Además, no se limita a ser un “filme social” como otro cualquiera. Se trata de una obra coral con voces y puntos de vista cuidadosamente diferenciados, libres de jerarquizaciones, donde la realidad es conformada a partir de las relaciones que se establecen entre los personajes. El violento entorno de un padre estricto, que ve cómo su presente se desmorona y cómo su hijo se aleja de él sin pretenderlo, se entrelaza con la mirada de una adolescente que no encuentra su lugar en la familia ni en el mundo que le rodea.

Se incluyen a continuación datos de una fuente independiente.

Lemma collected_good uuid s booking options n anchors o :
  o ∈ collect_options uuid (slots_list (sc_slots s)) (configs booking options) n anchors ->
  good_option (slots_list (sc_slots s)) booking options anchors o.
Proof.
  intros Ho. destruct (collected_placed _ _ _ _ _ _ _ Ho) as [HP Htot]. apply collect_sound in Ho as (Hin & Hpos & _).
  constructor; try done. intros i j a b x y t0 t ta tb Ha Hb Fa Fb Hx Hy H0' Ht Hta Htb.
  split; [exact (anchored_start _ _ _ _ _ _ i a x t0 t ta HP Ha Fa Hx H0' Ht Hta)|
          exact (anchored_start _ _ _ _ _ _ j b y t0 t tb HP Hb Fb Hy H0' Ht Htb)].
Qed.

Lemma collected_nonneg uuid s booking options n anchors o :
  finite_legs booking ->
  o ∈ collect_options uuid (slots_list (sc_slots s)) (configs booking options) n anchors ->
  leb zero (co_totalDisruptionMs o) = true.
Proof.
  intros Hf Ho. destruct (collected_placed _ _ _ _ _ _ _ Ho) as [HP ->]. eapply shifts_nonneg; [exact HP| |done].
  apply Forall_forall. intros leg Hl%js_sort_elem. by apply Hf.
Qed.

(** (C17) What the planner returns, when it returns options for a booking whose
    start times are finite: they are ordered by disruption, and no more than
    asked for when that is not negative.  Each has every leg of the booking, in order of start.  A leg with
    [skipReschedule] keeps its slot and times, whether the slot is usable or
    not; every other leg starts at the anchor plus its offset (its override's,
    else its own, else its distance from the first leg) and keeps its duration,
    in a slot of its professional that is free (or its own) and spans it, the one
    its override names if it names one.  Legs
    without override and without an offset of their own start, in whole
    milliseconds up to 2^51, exactly as far from the anchor as from the first
    leg.  The disruption is the sum of the shifts, added as doubles; and no
    positive anchor of the search that was left out admits a less disruptive
    option. *)
Theorem plan_correct fuel uuid s booking options anchors opts :
  finite_legs booking ->
  candidate_anchors fuel options (first_start booking) = Some anchors ->
  planMultiLegReschedule fuel uuid s booking options = Some (Ok opts) ->
  let slots := slots_list (sc_slots s) in
  let maxOptions := default 3 (ro_maxOptions options) in
  ordered option_gt opts /\ (0 <= maxOptions -> Z.of_nat (length opts) <= maxOptions) /\
  (forall o, o ∈ opts -> good_option slots booking options anchors o) /\
  (forall a l total, a ∈ anchors -> leb a zero = false ->
     place_legs slots a (configs booking options) [] zero = Some (l, total) ->
     (exists o, o ∈ opts /\ co_anchorStartTimeMs o = a) \/
     (forall o, o ∈ opts -> leb (co_totalDisruptionMs o) total = true)).
Proof.
  intros Hfin Hanch Hplan. pose proof (plan_ok_admitted _ _ _ _ _ _ Hplan) as Ha. revert Hplan.
  rewrite plan_unfold, Hanch by done. cbn [mbind option_bind].
  destruct (all_options uuid s booking options anchors) as [|o0 os] eqn:Eall; [done|].
  rewrite <- Eall. clear Eall o0 os. intros Heq. injection Heq as <-. cbv zeta.
  set (sorted := js_sort option_gt (all_options uuid s booking options anchors)).
  set (k := Z.to_nat (if default 3 (ro_maxOptions options) <? 0
                      then Z.of_nat (length sorted) + default 3 (ro_maxOptions options)
                      else default 3 (ro_maxOptions options))).
  change (js_slice _ sorted) with (take k sorted).
  assert (forall o, o ∈ all_options uuid s booking options anchors ->
    leb zero (co_disruptionScore o) = true /\ co_disruptionScore o = co_totalDisruptionMs o) as Hscore.
  { intros o Ho. pose proof (collect_sound _ _ _ _ _ _ Ho) as (_ & _ & He & _). rewrite He.
    split; [|done]. by eapply collected_nonneg. }
  assert (ordered option_gt sorted) as Hord by (apply options_ordered; intros o Ho; by apply Hscore).
  rewrite <- (take_drop k sorted) in Hord. apply ordered_app in Hord as [Hord Hlt].
  assert (forall o, o ∈ take k sorted -> o ∈ all_options uuid s booking options anchors) as Hin.
  { intros o Ho%elem_of_take. destruct Ho as (i & Hi & _). by eapply js_sort_elem, list_elem_of_lookup_2. }
  split_and!; [done| |by intros o Ho%Hin%collected_good|].
  - intros Hk. rewrite length_take. unfold k. destruct (Z.ltb_spec (default 3 (ro_maxOptions options)) 0); lia.
  - intros a l total Hina Hpos Hp.
    destruct (collect_complete uuid _ _ 0 _ _ _ _ Hina Hpos Hp) as (o & Ho & Hoa & _ & Hot).
    fold (all_options uuid s booking options anchors) in Ho.
    assert (o ∈ sorted) as Hs by (by apply js_sort_elem).
    rewrite <- (take_drop k sorted) in Hs. apply elem_of_app in Hs as [Hs|Hdrop]; [left; eauto|].
    right. intros x Hx. pose proof (Hlt x o Hx Hdrop) as Hle. apply Hin in Hx.
    destruct (Hscore x Hx) as [Nx Ex], (Hscore o Ho) as [No Eo].
    rewrite option_gt_ltb, ltb_leb in Hle by (done || by apply nonneg_not_nan). by rewrite <- Ex, <- Hot, <- Eo.
Qed.
Definition getHoldStatus (intentId : string) (actor : AuthContext) : Handler HoldStatus :=
  intent ← owned_intent intentId actor;
  let isRefundableHold := is_refundable_hold intent in
  let refundableNow := isRefundableHold && bool_decide (bi_status intent = hold_placed) in
  mret {| hs_intentId := bi_id intent; hs_bookingType := bi_bookingType intent;
          hs_status := bi_status intent; hs_isRefundableHold := isRefundableHold;
          hs_holdUntilMs := bi_holdUntilMs intent; hs_holdPlacedAt := bi_holdPlacedAt intent;
          hs_refundableNow := refundableNow;
          hs_refundAmountCents := if refundableNow then resolveIntentPrice intent else zero |}.

Record RefundInput : Type := { ri_reason : option string; ri_cancelledAtMs : option num }.

Record RefundOutcome : Type := {
  ro_intent : BookingIntentRecord;
  ro_refundAmountCents : num;
  ro_refundRatio : num;
  ro_consumedRatio : num;
  ro_reason : string;
  ro_breakdown : RefundBreakdown
}.

Definition not_refundable_status (s : BookingIntentStatus) : bool :=
  match s with cancelled | expired | hold_refunded | no_show => true | _ => false end.

(** [intent.refundMetadata || intent.refundedAt]. *)
Definition already_refunded (i : BookingIntentRecord) : bool :=
  bool_decide (is_Some (bi_refundMetadata i)) ||
  match bi_refundedAt i with Some s => str_truthy s | None => false end.

Definition effective_cancelled_at (actor : AuthContext) (input : RefundInput) (currentNowMs : Z)
    : Handler num :=
  match is_admin actor, ri_cancelledAtMs input with
  | true, Some at_ =>
      _ ← throw_when (negb (is_finite at_)) (http 400);
      _ ← throw_when (gtb at_ (of_Z currentNowMs)) (http 400);
      mret at_
  | _, _ => mret (of_Z currentNowMs)
  end.

(** The refund once the session has started. *)
Definition duration_refund (intent : BookingIntentRecord) (at_ : num)
    : result CheckoutError (RefundBreakdown * num * num) :=
  let amountCents := resolveIntentPrice intent in
  summary ← calculateDurationBasedRefund amountCents (bi_startTime intent) (bi_endTime intent) at_;
  let vid := match bi_cancellationPolicySnapshot intent with
             | Some s => policyVersionId s | None => versionId LEGACY_V1_VERSION end in
  mret ({| rb_fee := zero; rb_taxReversal := zero; rb_netRefund := dr_refundAmountCents summary;
           rb_policyVersion := vid; rb_tierApplied := None;
           rb_hoursUntilStart :=
             div (sub (of_Z (bi_startTime intent)) at_) (of_Z (1000 * 60 * 60));
           rb_basePrice := amountCents; rb_holdFee := zero |},
        dr_remainingRatio summary, dr_consumedRatio summary).

Definition or_default (o : option string) (d : string) : string :=
  let t := js_trim (default d o) in if str_truthy t then t else d.

Definition refundIntent (intentId : string) (actor : AuthContext) (input : RefundInput)
    : Handler RefundOutcome :=
  intent ← owned_intent intentId actor;
  _ ← throw_when (already_refunded intent) (http 409);
  _ ← throw_when (not_refundable_status (bi_status intent)) (http 409);
  currentNowMs ← perform NowMs;
  effective ← effective_cancelled_at actor input currentNowMs;
  outcome ← (if ltb effective (of_Z (bi_startTime intent)) then
      now ← perform NowMs;
      breakdown ← lift_result PolicyThrew (calculateRefund (policy_env now) intent);
      mret (breakdown,
            match rb_tierApplied breakdown with Some t => ta_ratio t | None => zero end, zero)
    else lift_result RefundThrew (duration_refund intent effective));
  let '(breakdown, refundRatio, consumedRatio) := outcome in
  let reason := or_default (ri_reason input) "partial_refund" in
  at1 ← perform NowIso;
  at2 ← perform NowIso;
  updated ← update_intent intentId (refund_fields cancelled at1 at2 (rb_netRefund breakdown) reason);
  _ ← releaseSlotBestEffort (bi_slotId intent);
  mret {| ro_intent := updated; ro_refundAmountCents := rb_netRefund breakdown;
          ro_refundRatio := refundRatio; ro_consumedRatio := consumedRatio; ro_reason := reason;
          ro_breakdown := breakdown |}.

Definition autoRefundHold (intentId : string) (force : bool) : Handler BookingIntentRecord :=
  found ← perform (IntentById intentId);
  intent ← need found (http 404);
  _ ← throw_when (negb (is_refundable_hold intent)) (http 409);
  _ ← throw_when (negb (bool_decide (bi_status intent = hold_placed))) (http 409);
  _ ← (if force then mret tt else
         now ← perform NowMs;
         throw_when (negb (deadline_passed intent now)) (http 409));
  at1 ← perform NowIso;
  at2 ← perform NowIso;
  updated ← update_intent intentId
    (refund_fields hold_refunded at1 at2 (resolveIntentPrice intent) "hold_auto_refund");
  _ ← releaseSlotBestEffort (bi_slotId intent);
  mret updated.

Record NoShowInput : Type := { ns_reason : option string; ns_forfeitRatio : option num }.

Record NoShowOutcome : Type := {
  nso_intent : BookingIntentRecord;
  nso_buyerId : string;
  nso_supplierId : string;
  nso_forfeitAmountCents : num;
  nso_strikeId : string;
  nso_autoSuspended : bool;
  nso_reason : string
}.

Definition markNoShow (intentId : string) (actor : AuthContext) (input : NoShowInput)
    : Handler NoShowOutcome :=
  found ← perform (IntentById intentId);
  intent ← need found (http 404);
  _ ← throw_when (negb (is_admin actor) && negb (bool_decide (bi_professional intent = userId actor)))
        (http 403);
  _ ← throw_when (negb (bool_decide (bi_status intent = confirmed))) (http 409);
  graceMs ← resolveNoShowGraceMs (bi_slotId intent);
  now ← perform NowMs;
  _ ← throw_when (ltb (of_Z now) (add (of_Z (bi_startTime intent)) graceMs)) (http 409);
  let ratio := default (lit 2 10) (ns_forfeitRatio input) in
  _ ← throw_when (negb (is_finite ratio) || leb ratio zero || gtb ratio one) (http 400);
  let forfeitAmountCents := math_round (mul (resolveIntentPrice intent) ratio) in
  let normalizedReason := or_default (ns_reason input) "Buyer no-show" in
  issuedAt ← perform NowMs;
  strike ← perform (IssueStrike {| sr_buyerId := bi_customerId intent; sr_intentId := bi_id intent;
      sr_slotId := bi_slotId intent; sr_reason := normalizedReason; sr_issuedAt := issuedAt |});
  outcome ← need strike StrikeThrew;
  updated ← update_intent intentId [SetStatus no_show];
  _ ← releaseSlotBestEffort (bi_slotId intent);
  mret {| nso_intent := updated; nso_buyerId := bi_customerId intent;
          nso_supplierId := bi_professional intent; nso_forfeitAmountCents := forfeitAmountCents;
          nso_strikeId := fst outcome; nso_autoSuspended := snd outcome;
          nso_reason := normalizedReason |}.

End Service.

(** ** Interpretation *)

(** What the outside world answers during one request. *)
Record Outside : Type := {
  o_nowMs : Z; o_nowIso : string; o_dateNow : Z; o_paused : bool;
  o_fx : string -> string -> option num;
  o_grace : option string -> num;
  o_strike : StrikeRequest -> option (string * bool)
}.

(** Events that read the outside world, as opposed to the two stores. *)
Definition outside {X} (ev : Ev X) : bool :=
  match ev with
  | NowMs | NowIso | DateNow | EscrowPaused | FxRate _ _ | GraceSeconds _ | IssueStrike _ => true
  | _ => false
  end.

Record St (R T : Type) : Type := MkSt { st_intents : R; st_slots : T }.
Arguments MkSt {R T}.
Arguments st_intents {R T}.
Arguments st_slots {R T}.

Section Interpretation.
Context {R T : Type} `{BookingIntentRepository R} `{SlotRepository T}.
Implicit Types s : St R T.

Definition on_intents {A} (r : result RepoError (A * R)) s : result RepoError A * St R T :=
  match r with
  | Ok (a, r') => (Ok a, MkSt r' (st_slots s))
  | Err e => (Err e, s)
  end.

Definition on_slots (r : result SchedulingError T) s : result SchedulingError unit * St R T :=
  match r with
  | Ok t => (Ok tt, MkSt (st_intents s) t)
  | Err e => (Err e, s)
  end.

Definition handle (o : Outside) (X : Type) (ev : Ev X) s : X * St R T :=
  match ev in Ev X return X * St R T with
  | NowMs => (o_nowMs o, s)
  | NowIso => (o_nowIso o, s)
  | DateNow => (o_dateNow o, s)
  | EscrowPaused => (o_paused o, s)
  | SlotById id => (findSlot id (st_slots s), s)
  | ListSlots => (slots_list (st_slots s), s)
  | ReserveSlot p now id => on_slots (reserveSlot p ∅ now id None None (st_slots s)) s
  | ReleaseSlot id => on_slots (releaseSlot id (st_slots s)) s
  | IntentById id => (findById id (st_intents s), s)
  | IntentBySlot id => (findBySlotId id (st_intents s), s)
  | IntentBySlotAndCustomer id c => (findBySlotIdAndCustomer id c (st_intents s), s)
  | LatestIntentBySlot id => (findLatestBySlotId id (st_intents s), s)
  | AllIntents => (listAll (st_intents s), s)
  | IntentsOf c => (listByCustomer c (st_intents s), s)
  | CreateIntent i => on_intents (create i (st_intents s)) s
  | UpdateIntent id us => on_intents (update id us (st_intents s)) s
  | UpdateStatus id st => on_intents (updateStatus id st (st_intents s)) s
  | FxRate a b => (o_fx o a b, s)
  | GraceSeconds c => (o_grace o c, s)
  | IssueStrike r => (o_strike o r, s)
  end.
(* ===== verification/BookingLifecycle.v ===== *)
(** * BookingLifecycle: the booking-intent service, one request at a time

    What each method of [BookingIntentService] does when it runs alone: the
    effect of every request on the two stores, the life cycle of an intent over
    any sequence of requests, and the contract of the individual methods. *)
From stdpp Require Import base list strings gmap relations.
From Stdlib Require Import ZArith Lia.
From S2P Require Import Prelude JsNumber Async Domain Pricing HoldFee Cancellation BookingRepo SlotRepo Scheduling Checkout BookingService.
Local Open Scope Z_scope.

(** ** Requests one at a time *)

(** The life cycle of an intent as the service drives it. *)
Definition edge (a b : BookingIntentStatus) : bool :=
  match a, b with
  | pending, (confirmed | cancelled | expired) => true
  | hold_placed, (confirmed | cancelled | expired | hold_refunded) => true
  | confirmed, (cancelled | no_show) => true
  | (firm | escrow_held | escrow_released | escrow_refunded | escrow_disputed), cancelled => true
  | _, _ => false
  end.

Definition terminal (st : BookingIntentStatus) : bool := not_refundable_status st.

Section Sequential.
Context {R T : Type} `{BookingIntentRepositoryLaws R} `{SlotRepositoryLaws T}.
Implicit Types s : St R T.

(** The slot store after [releaseSlotBestEffort]. *)
Definition released (slotId : string) (t : T) : T :=
  match updateBookable slotId true t with Ok t' => t' | Err _ => t end.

La voz de un hombre mayor se ve finalmente silenciada por la complejidad de un mundo que gira demasiado rápido, en el contexto de una sociedad rural donde, a día de hoy, continúan existiendo el racismo y el patriarcado sistemático. La verdad se respira en el ambiente de una familia que, pese a todo, permanece unida mientras observa cómo van cayendo una a una las hojas de los árboles.

Carla Simón pertenece a una nueva generación de cineastas que entiende a la perfección los medios del séptimo arte. Tras su segundo largometraje, ha conseguido consolidarse como una de las autoras clave del momento. Es tan solo cuestión de tiempo ver hasta dónde puede llegar después del éxito que el filme está cosechando a nivel internacional. Mientras tanto, seguiremos disfrutando de Alcarràs, una obra magna de nuestros días de obligatorio visionado para todos aquellos espectadores que disfruten del cine con mayúsculas.